Job hunting, rife with rejection, requires resilience. But rejection is crack to depression and nothing zaps resilience like depression. Last week, I wrote about three ways to keep motivation high when your mood is low. Here are three more from the same source, an article by Megan Bruneau on mindbodygreen.com.
Be kind to yourself.
The voice inside my head belongs to an evil witch. I call her “Cruella” and she’s always ready to give me a sharp kick when I most need a warm hug. “If you beat yourself up for being so ‘unproductive’ and ‘lazy’,” says Bruneau, “you’re going to keep yourself feeling like crap and thus, paralyzed.” What Cruella needs is a more compassionate sister, one who will applaud what I accomplish instead of pointing out what I didn’t.

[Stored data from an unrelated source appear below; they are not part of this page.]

(* ===== verification/GoTime.v ===== *)
(** * Instants and civil dates (package [time], in UTC)

    An instant is the number of nanoseconds since 1970-01-01T00:00:00Z. The
    calendar is the proleptic Gregorian one [time.Time] uses; only UTC is modelled,
    which is the zone the modelled code works in. *)

From S2P Require Import Prelude GoStr.

#[local] Open Scope Z_scope.

Definition Second : Z := 10 ^ 9.
Definition Minute : Z := 60 * Second.
Definition Hour : Z := 60 * Minute.
Definition day_ns : Z := 24 * Hour.

(** The civil date of a day number counted from 1970-01-01; a year starts in
    March so that the leap day comes last. *)
Definition date_of_doe (doe : Z) : Z * Z * Z :=
  let yoe := (doe - doe / 1460 + doe / 36524 - doe / 146096) / 365 in
  let doy := doe - (365 * yoe + yoe / 4 - yoe / 100) in
  let mp := (5 * doy + 2) / 153 in
  let d := doy - (153 * mp + 2) / 5 + 1 in
  let m := if mp <? 10 then mp + 3 else mp - 9 in
  ((if m <=? 2 then yoe + 1 else yoe), m, d).

Definition civil_of_days (days : Z) : Z * Z * Z :=
  let z := days + 719468 in
  let '(y, m, d) := date_of_doe (z mod 146097) in
  (y + 400 * (z / 146097), m, d).

Definition days_of_civil (y m d : Z) : Z :=
  let y := if m <=? 2 then y - 1 else y in
  let era := y / 400 in
  let yoe := y mod 400 in
  let mp := if 2 <? m then m - 3 else m + 9 in
  let doy := (153 * mp + 2) / 5 + d - 1 in
  let doe := yoe * 365 + yoe / 4 - yoe / 100 + doy in
  era * 146097 + doe - 719468.

(** Monday 5 January 1970 is day 4, and Sunday is 0. *)
Definition weekday_of_days (days : Z) : Z := (days + 4) mod 7.

Definition t_date (t : Z) : Z * Z * Z := civil_of_days (t / day_ns).
Definition t_Year (t : Z) : Z := fst (fst (t_date t)).
Definition t_Month (t : Z) : Z := snd (fst (t_date t)).
Definition t_Day (t : Z) : Z := snd (t_date t).
Definition t_Weekday (t : Z) : Z := weekday_of_days (t / day_ns).
Definition t_Hour (t : Z) : Z := (t mod day_ns) / Hour.
Definition t_Minute (t : Z) : Z := (t mod Hour) / Minute.
Definition t_Second (t : Z) : Z := (t mod Minute) / Second.
Definition t_Nanosecond (t : Z) : Z := t mod Second.

(** [time.Date(y, m, d, h, min, 0, 0, time.UTC)] for fields in range. *)
Definition t_of (y m d h min : Z) : Z :=
  days_of_civil y m d * day_ns + h * Hour + min * Minute.

(** A decimal of a fixed width, as [Format] pads its fields. *)
Fixpoint pad (width : nat) (z : Z) (acc : string) : string :=
  match width with
  | O => acc
  | S w => pad w (z / 10) (String (digit_char (z mod 10)) acc)
  end.

(** [Format("20060102T150405.000000000")]. *)
Definition stamp (t : Z) : string :=
  (pad 4 (t_Year t) "" ++ pad 2 (t_Month t) "" ++ pad 2 (t_Day t) "" ++ "T" ++
   pad 2 (t_Hour t) "" ++ pad 2 (t_Minute t) "" ++ pad 2 (t_Second t) "" ++ "." ++
   pad 9 (t_Nanosecond t) "")%string.

(** The zero [time.Time] is the first instant of year 1. *)
Definition t_zero : Z := days_of_civil 1 1 1 * day_ns.
Definition IsZero (t : Z) : bool := t =? t_zero.

(** [t.Sub(u)], which saturates. *)
Definition t_Sub (t u : Z) : Z := Z.max int_min (Z.min int_max (t - u)).

Example calendar_examples :
  t_date (t_of 2024 2 29 12 30) = (2024, 2, 29) /\ t_Weekday (t_of 2024 2 29 0 0) = 4 /\
  t_date (t_of 2100 2 28 0 0 + day_ns) = (2100, 3, 1) /\
  days_of_civil 1970 1 1 = 0 /\ t_date (-1) = (1969, 12, 31) /\
  stamp (t_of 2026 7 4 9 5 + 6 * Second + 7) = "20260704T090506.000000007"%string.
Proof. vm_compute. repeat split. Qed.

(** ** Padded numbers are digits *)

Lemma digit_char_digit z : is_digit (digit_char (z mod 10)) = true.
Proof.
  pose proof (Z.mod_pos_bound z 10 eq_refl) as Hb. revert Hb.
  generalize (z mod 10)%Z. intros d Hd.
  assert (Hc : (d = 0 \/ d = 1 \/ d = 2 \/ d = 3 \/ d = 4 \/ d = 5 \/ d = 6 \/ d = 7 \/ d = 8 \/ d = 9)%Z)
    by lia.
  by repeat destruct Hc as [->|Hc]; [..|subst].
Qed.

Lemma pad_digits w z : str_forall is_digit (pad w z "") = true.
Proof.
  assert (H : forall acc, str_forall is_digit acc = true -> str_forall is_digit (pad w z acc) = true).
  { revert z. induction w as [|w IH]; intros z acc Ha; cbn [pad]; [done|].
    apply IH. cbn [str_forall]. by rewrite digit_char_digit. }
  by apply H.
Qed.

Lemma pad_no c w z : is_digit c = false -> contains_char c (pad w z "") = false.
Proof. intros Hc. apply (contains_char_forall c is_digit); [apply pad_digits|exact Hc]. Qed.
Lemma pad_length w z acc : String.length (pad w z acc) = (w + String.length acc)%nat.
Proof.
  revert z acc. induction w as [|w IH]; intros z acc; cbn [pad]; [done|].
  rewrite IH. simpl. lia.
Qed.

Just do it. You don’t have to dig it.
Expecting to like looking for a job is kind of like expecting to like having a tooth extracted. Both are necessary and both can be painful. Bruneau notes that anxiety and self-loathing take over when we’re depressed and that leads to feelings of detachment and defeat. No one says you have to enjoy looking for a job. Instead, focus on the pride you’ll feel after taking a step in the right direction.
Admit it takes courage to step out of your comfort zone.
Bruneau calls depression the “devil you know.” “You know what to expect, for the most part. You know the pain, you’re in the pain, you can predict that tomorrow will be more of the same. The idea of stepping out of this comfort zone can be quite anxiety provoking,” she says. Acknowledge the anxiety and pat yourself on the back for having the courage to accept it as part of your process.
For me, these three are probably the most valuable of Bruneau’s tips. I’m hard on myself and I fear rejection even when there is no reason to. I’m not particularly good at applauding my efforts, either. I’m sure I’m not alone; even those without depression have the same issues. I plan on re-reading Bruneau’s advice when I’m feeling the job-hunt blues creeping up on me.
What about you? What’s your favorite way of beating back depression, career-wise or otherwise?